Information supplied START

(** C7.  Rendering again with the same [coins] reference returns the same
    [formattedCoins] reference and leaves the hook state, with its count of
    per-coin formatting runs, as it was; a render with another reference
    runs the formatting once per coin and returns a fresh array.  So the
    formatting runs again only when the reference has changed. *)
Theorem formattedCoins_recomputed_only_on_new_reference
    (toLocaleString toFixed2 : Q -> string) (toUpperCase : string -> string)
    (coins : ref) (f : Fiber) :
  let render := render toLocaleString toFixed2 toUpperCase in
  let first := render coins f in
  render coins (snd first) = (fst first, snd first) /\
  (forall coins',
     coins' <> coins ->
     fst (render coins' (snd first)) = nextRef (heap (snd first)) /\
     formatRuns (snd (render coins' (snd first)))
     = (formatRuns (snd first)
        + length (default [] (coinArrays (heap (snd first)) !! coins')))%nat) /\
  (forall coins',
     formatRuns (snd (render coins' (snd first))) <> formatRuns (snd first) ->
     coins' <> coins).
Proof.
  cbn zeta.
  assert (Hcell := AppFacts.render_fills_cell toLocaleString toFixed2 toUpperCase coins f).
  set (first := render toLocaleString toFixed2 toUpperCase coins f) in *.
  assert (Hsame : render toLocaleString toFixed2 toUpperCase coins (snd first)
                  = (fst first, snd first)).
  { unfold render at 1, useMemo_formattedCoins. rewrite Hcell.
    rewrite Nat.eqb_refl. reflexivity. }
  split; [exact Hsame | split].
  - intros coins' Hne.
    unfold render, useMemo_formattedCoins. rewrite Hcell.
    destruct (Nat.eqb_spec coins coins') as [Heq | _]; [congruence|].
    split; reflexivity.
  - intros coins' Hruns ->. apply Hruns. rewrite Hsame. reflexivity.
Qed.
(** * MOTNDP: the multi-objective transit-line environment of [motndp/motndp.py]

    A shallow embedding of the class [MOTNDP] and a verification of its
    step, reward and action-mask contract.

    - Python ints are [Z]; numpy [int64] values are [Z] with the wrap-around
      of their arithmetic written out ([wrap64]).
    - numpy [float64] values are an abstract type [F] with the operations
      the code applies to them ([Float64]); no property of the rounding is
      built in, the laws a theorem needs are named where it needs them.
    - numpy 2-d arrays are lists of rows; their elementwise product
      ([mmul]) broadcasts as numpy does and raises ValueError when the
      shapes do not fit. binary64 itself ([binary64], the primitive floats)
      is used where overflow and nan matter.
    - The instance attributes of [MOTNDP] are the record [Env]; methods are
      computations in a state-and-exception monad [M], so that an exception
      raised half-way leaves the attributes assigned so far in place.
    - [City] (module [motndp.city]) and the random generator of gymnasium
      are collaborators of the class: they are taken as parameters. *)

From Stdlib Require Import ZArith QArith Lia List.
From Stdlib Require Import PrimFloat.
From stdpp Require Import base tactics option list.
Import ListNotations.
Local Open Scope Z_scope.

(** ** Numbers *)

(** The float64 operations used by the reward computation and by the
    one-hot location vector. [fle] is the comparison [<=] and [ffinite]
    says that a value is a finite number (neither an infinity nor nan). *)
Class Float64 (F : Type) : Type := {
  fzero : F;
  fone : F;
  fadd : F -> F -> F;
  fmul : F -> F -> F;
  fdiv : F -> F -> F;
  fle : F -> F -> Prop;
  ffinite : F -> Prop
}.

Information supplied END

> [The task] Only one stretch of the records above is wanted: the lines between the one holding "assert (Hcell := AppFacts.render_fills_cell" and the one holding "- [City] (module", inclusive, reproduced exactly.

> [Solved problem]
  assert (Hcell := AppFacts.render_fills_cell toLocaleString toFixed2 toUpperCase coins f).
  set (first := render toLocaleString toFixed2 toUpperCase coins f) in *.
  assert (Hsame : render toLocaleString toFixed2 toUpperCase coins (snd first)
                  = (fst first, snd first)).
  { unfold render at 1, useMemo_formattedCoins. rewrite Hcell.
    rewrite Nat.eqb_refl. reflexivity. }
  split; [exact Hsame | split].
  - intros coins' Hne.
    unfold render, useMemo_formattedCoins. rewrite Hcell.
    destruct (Nat.eqb_spec coins coins') as [Heq | _]; [congruence|].
    split; reflexivity.
  - intros coins' Hruns ->. apply Hruns. rewrite Hsame. reflexivity.
Qed.
(** * MOTNDP: the multi-objective transit-line environment of [motndp/motndp.py]

    A shallow embedding of the class [MOTNDP] and a verification of its
    step, reward and action-mask contract.

    - Python ints are [Z]; numpy [int64] values are [Z] with the wrap-around
      of their arithmetic written out ([wrap64]).
    - numpy [float64] values are an abstract type [F] with the operations
      the code applies to them ([Float64]); no property of the rounding is
      built in, the laws a theorem needs are named where it needs them.
    - numpy 2-d arrays are lists of rows; their elementwise product
      ([mmul]) broadcasts as numpy does and raises ValueError when the
      shapes do not fit. binary64 itself ([binary64], the primitive floats)
      is used where overflow and nan matter.
    - The instance attributes of [MOTNDP] are the record [Env]; methods are
      computations in a state-and-exception monad [M], so that an exception
      raised half-way leaves the attributes assigned so far in place.
    - [City] (module [motndp.city]) and the random generator of gymnasium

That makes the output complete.